In 2007, IWRI began a partnership with a Northwest tribe to better understand and address cardiovascular disease (CVD) in this Native community. The collaboration resulted first in a research study called Healthy Hearts Across Generations, which collected surveys from 284 randomly selected members from tribal rolls to examine cardiovascular disease risks and examine what coping strategies were most protective. From 2010 to 2012, Healthy Hearts Across Generations also conducted a clinical trial where 135 community parents were randomly assigned to either a cardiovascular disease prevention intervention arm or a comparison arm focusing on increasing family cohesiveness, communication, and connectedness. Both year-long conditions included one month of motivational interviewing counseling followed by personal coach contacts and culturally-grounded family life-skills classes.

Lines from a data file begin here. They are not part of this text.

(* ===== verification/Format.v ===== *)
(** * Formatting

    What the code uses of fmt, strings and strconv to build its texts:
    decimal numbers, lists of strings, joining. *)

From S2P Require Import Prelude Bytes Http.
From stdpp Require Import base tactics list numbers.
From Stdlib Require Import Strings.Byte Strings.String Decimal DecimalString DecimalPos DecimalZ.
From Stdlib Require Import ZArith Lia.
#[local] Open Scope Z_scope.

(** [%d], and [strconv.FormatUint(n, 10)]. *)
Definition itoa (z : Z) : bytes := list_byte_of_string (NilZero.string_of_int (Z.to_int z)).

Lemma list_byte_of_string_inj s t : list_byte_of_string s = list_byte_of_string t -> s = t.
Proof.
  intros E. rewrite <- (string_of_list_byte_of_string s), <- (string_of_list_byte_of_string t). by rewrite E.
Qed.

Lemma to_int_nonnil z : Z.to_int z <> Pos Nil /\ Z.to_int z <> Neg Nil.
Proof. destruct z as [|p|p]; cbn; (split; [|done || idtac]); intros [= E]; by apply Unsigned.to_uint_nonnil in E. Qed.

Lemma itoa_inj a b : itoa a = itoa b -> a = b.
Proof.
  intros E%list_byte_of_string_inj. apply (f_equal NilZero.int_of_string) in E.
  destruct (to_int_nonnil a), (to_int_nonnil b). rewrite !NilZero.isi in E by done.
  injection E as E. by apply to_int_inj in E.
Qed.

(** [strings.Join]. *)
Fixpoint strings_Join (sep : bytes) (l : list bytes) : bytes :=
  match l with
  | [] => []
  | [x] => x
  | x :: l => x ++ sep ++ strings_Join sep l
  end.

(** [%v] of a slice of strings. *)
Definition brackets (l : list bytes) : bytes := lit "[" ++ strings_Join (lit " ") l ++ lit "]".
(** The package's variables in their order, then [init]. *)
Definition catalog {A} (uptime : A -> float64) : list (metric_call A) :=
  [CallNewGaugeVec (namespace ++ lit "node_info") (lit "Always 1; identifies this process by node_id.") (lit "node_id");
   CallNewCounterVec (namespace ++ lit "errors_total") (lit "Total failures recorded, by component.") (lit "component");
   CallNewCounter (namespace ++ lit "raft_elections_started_total") (lit "Elections this node has started as a candidate.");
   CallNewCounter (namespace ++ lit "raft_elections_won_total") (lit "Elections this node has won, becoming leader.");
   CallNewCounter (namespace ++ lit "raft_elections_lost_total") (lit "Elections this node started as a candidate but did not win.");
   CallNewCounter (namespace ++ lit "raft_leader_changes_total") (lit "Times this node observed its known leader change (including becoming leader itself).");
   CallNewCounter (namespace ++ lit "raft_higher_term_steps_down_total") (lit "Times this node stepped down to Follower after observing a higher term.");
   CallNewCounter (namespace ++ lit "raft_append_entries_sent_total") (lit "AppendEntries RPCs this node has sent as leader.");
   CallNewCounter (namespace ++ lit "raft_append_entries_success_total") (lit "AppendEntries RPCs that were acknowledged with Success=true.");
   CallNewCounter (namespace ++ lit "raft_append_entries_failed_total") (lit "AppendEntries RPCs that failed delivery or were rejected (Success=false).");
   CallNewCounter (namespace ++ lit "raft_entries_replicated_total") (lit "Log entries newly confirmed as matched on a follower.");
   CallNewCounter (namespace ++ lit "raft_entries_committed_total") (lit "Log entries newly committed on this node (leader or follower).");
   CallNewCounter (namespace ++ lit "raft_snapshots_created_total") (lit "Snapshots this node has created.");
   CallNewCounter (namespace ++ lit "raft_snapshots_installed_total") (lit "Snapshots this node has installed from a leader.");
   CallNewCounter (namespace ++ lit "raft_snapshot_failures_total") (lit "Snapshot create/install attempts that failed (e.g. a persistence error).");
   CallNewCounter (namespace ++ lit "raft_snapshot_bytes_total") (lit "Cumulative bytes across every snapshot this node has created or installed.");
   CallNewCounter (namespace ++ lit "raft_read_index_total") (lit "ReadIndex calls attempted.");
   CallNewCounter (namespace ++ lit "raft_read_index_success_total") (lit "ReadIndex calls that established a confirmed read barrier.");
   CallNewCounter (namespace ++ lit "raft_read_index_failure_total") (lit "ReadIndex calls that failed (not leader, or could not confirm quorum).");
   CallNewCounter (namespace ++ lit "consistent_get_total") (lit "ConsistentGet calls attempted.");
   CallNewCounter (namespace ++ lit "consistent_get_success_total") (lit "ConsistentGet calls that completed (including a resolved key-not-found).");
   CallNewCounter (namespace ++ lit "consistent_get_failure_total") (lit "ConsistentGet calls that failed before a storage read (not leader, read barrier unavailable, or context cancelled).");
   CallNewHistogram (namespace ++ lit "consistent_get_latency_seconds") (lit "ConsistentGet call latency in seconds.") DefaultLatencyBuckets;
   CallNewCounter (namespace ++ lit "state_machine_commands_total") (lit "Commands presented to the state machine via Apply.");
   CallNewCounter (namespace ++ lit "state_machine_apply_success_total") (lit "Apply calls that resolved (successfully or with a deterministic, resolved failure) without an unresolved storage fault.");
   CallNewCounter (namespace ++ lit "state_machine_apply_failure_total") (lit "Apply calls that returned an unresolved storage fault.");
   CallNewCounter (namespace ++ lit "state_machine_dedup_hits_total") (lit "Commands resolved as a replay of an already-applied (ClientID, RequestID).");
   CallNewCounter (namespace ++ lit "state_machine_dedup_conflicts_total") (lit "Commands rejected because a (ClientID, RequestID) was reused for a different command.");
   CallNewCounter (namespace ++ lit "storage_put_total") (lit "Put calls against the storage engine.");
   CallNewCounter (namespace ++ lit "storage_get_total") (lit "Get calls against the storage engine.");
   CallNewCounter (namespace ++ lit "storage_delete_total") (lit "Delete calls against the storage engine.");
   CallNewCounter (namespace ++ lit "storage_key_not_found_total") (lit "Get calls that found no live value for the requested key.");
   CallNewCounter (namespace ++ lit "wal_append_total") (lit "Records appended to the WAL.");
   CallNewCounter (namespace ++ lit "wal_bytes_written_total") (lit "Bytes written to the WAL (encoded record size, including header).");
   CallNewCounter (namespace ++ lit "wal_sync_total") (lit "fsync calls completed against the WAL.");
   CallNewCounter (namespace ++ lit "wal_recovery_total") (lit "WAL replay (recovery) passes performed, one per store open.");
   CallNewCounter (namespace ++ lit "wal_recovery_records_total") (lit "Records replayed from the WAL across every recovery pass.");
   CallNewCounter (namespace ++ lit "wal_corruption_errors_total") (lit "WAL replay passes that stopped early due to a checksum or header corruption.");
   CallNewCounterVec (namespace ++ lit "api_requests_total") (lit "HTTP requests handled, by " ++ [x22] ++ lit "method route status_class" ++ [x22] ++ lit ".") (lit "key");
   CallNewHistogramVec (namespace ++ lit "api_request_latency_seconds") (lit "HTTP request latency in seconds, by route.") (lit "route") DefaultLatencyBuckets;
   CallNewGaugeFunc (namespace ++ lit "node_uptime_seconds") (lit "Seconds since this process started.") uptime].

Healthy Hearts 1Preliminary results from the first study indicated that participants enthusiastically embraced the motivational interviewing component of the program; however, observations of the counselors, survey data, and feedback from participants suggested that depressive symptomatology served as a barrier to achieving CVD preventive behaviors and desired outcomes. In 2012, planning began for the second Healthy Hearts study under the hypothesis that more time and attention to underlying depressive symptomatology may enhance motivation and CVD prevention behaviors.

This wait-list controlled randomized pilot study, called Healthy Hearts, Healthy Minds, was launched in 2013 for Natives in the reservation area whose diabetes/prediabetes put them at greater risk for heart disease. Healthy Hearts, Healthy Minds culturally adapted a successful cognitive-behavioral therapy program to increase medication and treatment adherence for chronic conditions such as diabetes, and used an MI framework to provide one-on-one wellness counseling to 34 participants to promote diabetes self-care. This study came to a close in February 2016.

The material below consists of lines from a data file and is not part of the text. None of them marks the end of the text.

(** ** [upsert] *)

Lemma take_update s A lvl :
  Forall (fun p => height s p <= sl_level s)%nat A ->
  take lvl (((fun i => pred_of (at_level s i A)) <$> seq 0 (sl_level s)) ++ replicate (lvl - sl_level s) 0%nat)
  = (fun i => pred_of (at_level s i A)) <$> seq 0 lvl.
Proof.
  intros HA. apply list_eq. intros i. destruct (decide (i < lvl)%nat) as [Hi|Hi].
  - rewrite lookup_take_lt by done. rewrite (list_lookup_fmap _ (seq 0 lvl)), lookup_seq_lt by done.
    destruct (decide (i < sl_level s)%nat) as [Hs|Hs].
    + rewrite lookup_app_l by (by rewrite length_fmap, length_seq).
      rewrite list_lookup_fmap, lookup_seq_lt by done. done.
    + rewrite lookup_app_r by (rewrite length_fmap, length_seq; lia).
      rewrite length_fmap, length_seq, lookup_replicate_2 by lia. simpl.
      assert (at_level s i A = []) as ->; [|done].
      destruct (at_level s i A) as [|q l] eqn:E; [done|].
      assert (q ∈ at_level s i A) as [Hq Hin]%list_elem_of_filter by (rewrite E; set_solver).
      eapply Forall_forall in HA; [|exact Hin]. cbn beta in HA. lia.
  - rewrite lookup_take_ge by lia. symmetry. apply lookup_ge_None_2. rewrite length_fmap, length_seq. lia.
Qed.

Definition old_info (o : option (bytes * bool)) : upsert_info :=
  match o with
  | Some (v, d) => MkUpsert true d (length v)
  | None => MkUpsert false false 0
  end.

Lemma contents_wf s L : wf s L -> contents s = list_to_map (payload s <$> L).
Proof. intros H. unfold contents, entries. by rewrite (forEach_wf s L). Qed.

Lemma wf_above s L A M B key :
  wf s L -> L = A ++ M ++ B -> Forall (fun p => blt key (key_of s p)) B ->
  (M = [] \/ exists x, M = [x] /\ key_of s x = key) -> above s key (M ++ B).
Proof.
  intros _ _ HB HM. apply Forall_app. split; [|by apply above_weaken].
  destruct HM as [->|(x & -> & E)]; [constructor|].
  constructor; [|constructor]. rewrite E. apply blt_irrefl.
Qed.

(** The update branch: the node exists, its value and tombstone flag are
    overwritten in place. *)
Lemma update_wf s A x B key value deleted :
  wf s (A ++ x :: B) -> key_of s x = key ->
  let s' := set_node s x (fun n => MkNode (n_key n) value deleted (n_forward n)) in
  wf s' (A ++ x :: B) /\ contents s' = <[key:=(value, deleted)]> (contents s).
Proof.
  intros Hwf Hk s'.
  assert (x < length (sl_nodes s))%nat as Hx.
  { pose proof (proj1 (Forall_forall _ _) (wf_range _ _ Hwf) x ltac:(set_solver)) as H. cbn beta in H. lia. }
  assert (forall p, node s' p = if decide (p = x) then MkNode (n_key (node s x)) value deleted (n_forward (node s x)) else node s p) as Hn.
  { intros p. unfold s'. by rewrite node_set_node. }
  assert (wf s' (A ++ x :: B)) as Hwf'.
  { apply wf_same_links with (s := s); [done|apply length_set_node|done| | |];
      [intros p; unfold height|intros p; unfold key_of|intros p i; unfold fwd];
      rewrite Hn; case_decide; subst; done. }
  split; [done|]. rewrite (contents_wf _ _ Hwf'), (contents_wf _ _ Hwf).
  apply entries_replace; [done|done|]. intros p. unfold payload, key_of. rewrite Hn.
  case_decide; [|done]. subst. done.
Qed.

(** Allocation appends one node; every other address reads as before. *)
Lemma node_alloc s n lvl p :
  node {| sl_nodes := sl_nodes s ++ [n]; sl_level := lvl |} p =
  if decide (p = length (sl_nodes s)) then n else node s p.
Proof.
  unfold node. cbn. case_decide as E; [subst; by rewrite lookup_total_app_r, Nat.sub_diag by lia|].
  rewrite !list_lookup_total_alt. destruct (decide (p < length (sl_nodes s))%nat).
  - by rewrite lookup_app_l.
  - rewrite !lookup_ge_None_2; [done|lia|]. rewrite length_app. simpl. lia.
Qed.

(** The nodes recorded in [update] are the header or smaller nodes that
    reach the level. *)
Lemma pred_of_at_level s i A :
  pred_of (at_level s i A) = 0%nat \/
  (pred_of (at_level s i A) ∈ A /\ i < height s (pred_of (at_level s i A)))%nat.
Proof.
  unfold pred_of. destruct (at_level s i A) as [|q l _] eqn:E using rev_ind; [by left|right].
  rewrite last_last. assert (q ∈ at_level s i A) as [? ?]%list_elem_of_filter by (rewrite E; set_solver). done.
Qed.

Section Insert.
Context (s : skipList) (A B : list nat) (key value : bytes) (deleted : bool) (lvl : nat).
Context (Hwf : wf s (A ++ B)) (HA : below s key A)
        (HB : Forall (fun p => blt key (key_of s p)) B)
        (Hne : forall p, p ∈ A ++ B -> key_of s p <> key) (Hlvl : (1 <= lvl <= maxLevel)%nat).

Let new := length (sl_nodes s).
Let update := (fun i => pred_of (at_level s i A)) <$> seq 0 lvl.
Let s1 := {| sl_nodes := sl_nodes s ++ [MkNode key value deleted (replicate lvl None)];
             sl_level := Nat.max (sl_level s) lvl |}.
Let s' := link_levels s1 new 0 update.

Lemma member_lt_new p : p ∈ A ++ B -> (p < new)%nat.
Proof.
  intros Hp. pose proof (proj1 (Forall_forall _ _) (wf_range _ _ Hwf) p Hp) as H.
  cbn beta in H. unfold new. lia.
Qed.

Lemma pred_lt_new i : (pred_of (at_level s i A) < new)%nat.
Proof.
  destruct (pred_of_at_level s i A) as [->|[Hin _]].
  - pose proof (wf_length _ _ Hwf). unfold new. lia.
  - apply member_lt_new. set_solver.
Qed.

Lemma height_s1 p : height s1 p = if decide (p = new) then lvl else height s p.
Proof.
  unfold height, s1. rewrite node_alloc. fold new. case_decide; [|done]. apply length_replicate.
Qed.

Lemma fwd_s1 p j : fwd s1 p j = if decide (p = new) then None else fwd s p j.
Proof.
  unfold fwd, s1. rewrite node_alloc. fold new. case_decide; [|done]. cbn.
  destruct (replicate lvl None !! j) eqn:E; [|done]. by apply lookup_replicate in E as [-> _].
Qed.

Lemma insert_links :
  length (sl_nodes s') = S new /\ sl_level s' = Nat.max (sl_level s) lvl /\
  (forall p, payload s' p = if decide (p = new) then (key, (value, deleted)) else payload s p) /\
  (forall p, height s' p = if decide (p = new) then lvl else height s p) /\
  (forall p j, fwd s' p j =
     if decide (j < lvl)%nat then
       if decide (p = new) then fwd s (pred_of (at_level s j A)) j
       else if decide (p = pred_of (at_level s j A)) then Some new else fwd s p j
     else if decide (p = new) then None else fwd s p j).
Proof.
  assert (length (sl_nodes s1) = S new) as Hl1.
  { unfold s1. cbn. rewrite length_app. simpl. unfold new. lia. }
  destruct (link_levels_spec s1 new 0 update) as (Q1 & Q2 & Q3 & Q4 & Q5).
  { lia. }
  { rewrite height_s1, decide_True by done. unfold update. rewrite length_fmap, length_seq. lia. }
  { intros j u Hj. apply list_lookup_fmap_Some in Hj as (i & -> & [-> Hi]%lookup_seq).
    pose proof (pred_lt_new (0 + j)) as Hu. split_and!; [lia|lia|].
    rewrite height_s1, decide_False by lia.
    destruct (pred_of_at_level s (0 + j) A) as [->|[_ ?]]; [rewrite (wf_header _ _ Hwf)|]; lia. }
  fold s' in Q1, Q2, Q3, Q4, Q5. split_and!; [by rewrite Q1|done| | |].
  - intros p. rewrite Q3. unfold payload, key_of, s1. rewrite node_alloc. fold new. by case_decide.
  - intros p. rewrite Q4. apply height_s1.
  - intros p j. rewrite Q5, Nat.sub_0_r. unfold update. rewrite list_lookup_fmap.
    pose proof (pred_lt_new j) as Hj. destruct (decide (j < lvl)%nat).
    + rewrite lookup_seq_lt by done. cbn [fmap option_fmap option_map].
      rewrite (decide_True (P := 0 <= j)%nat) by lia. rewrite !fwd_s1.
      rewrite (decide_False (P := pred_of (at_level s (0 + j) A) = new)) by (simpl; lia).
      by repeat case_decide.
    + rewrite lookup_seq_ge by lia. apply fwd_s1.
Qed.

(** The insert branch: a fresh node of height [lvl] spliced in between
    the smaller and the greater keys. *)
Lemma insert_wf :
  wf s' (A ++ new :: B) /\ contents s' = <[key:=(value, deleted)]> (contents s).
Proof.
  destruct insert_links as (El & Ev & Hpay & Eh & Ef).
  assert (wf s' (A ++ new :: B)) as Hwf'.
  { apply (wf_splice s s' A B key new lvl); try done.
    intros p. change (key_of s' p) with (payload s' p).1. rewrite Hpay. by case_decide. }
  split; [done|]. rewrite (contents_wf _ _ Hwf'), (contents_wf _ _ Hwf).
  apply entries_splice; [done| |done]. intros Hin%member_lt_new. lia.
Qed.
End Insert.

Healthy Hearts 2Local community resources and input from tribal members were used to develop study materials and programs. A community advisory board was convened to review the adapted curriculum, and Native stories and values were incorporated in the weekly lessons. In addition to completing the pilot clinical trial, study staff has been focused on disseminating results from both studies back to the community. Wellness coach Michelle Tiedeman, who has been with Healthy Hearts since 2009, says “It has been an honor to work with the community the past several years. I have had the pleasure to work with some amazing individuals and see them accomplish great things.”

The projects were funded by the National Heart, Lung, and Blood Institute (U01 HL HL087322), and the National Institute on Minority Health and Health Disparities (P60 MD006909).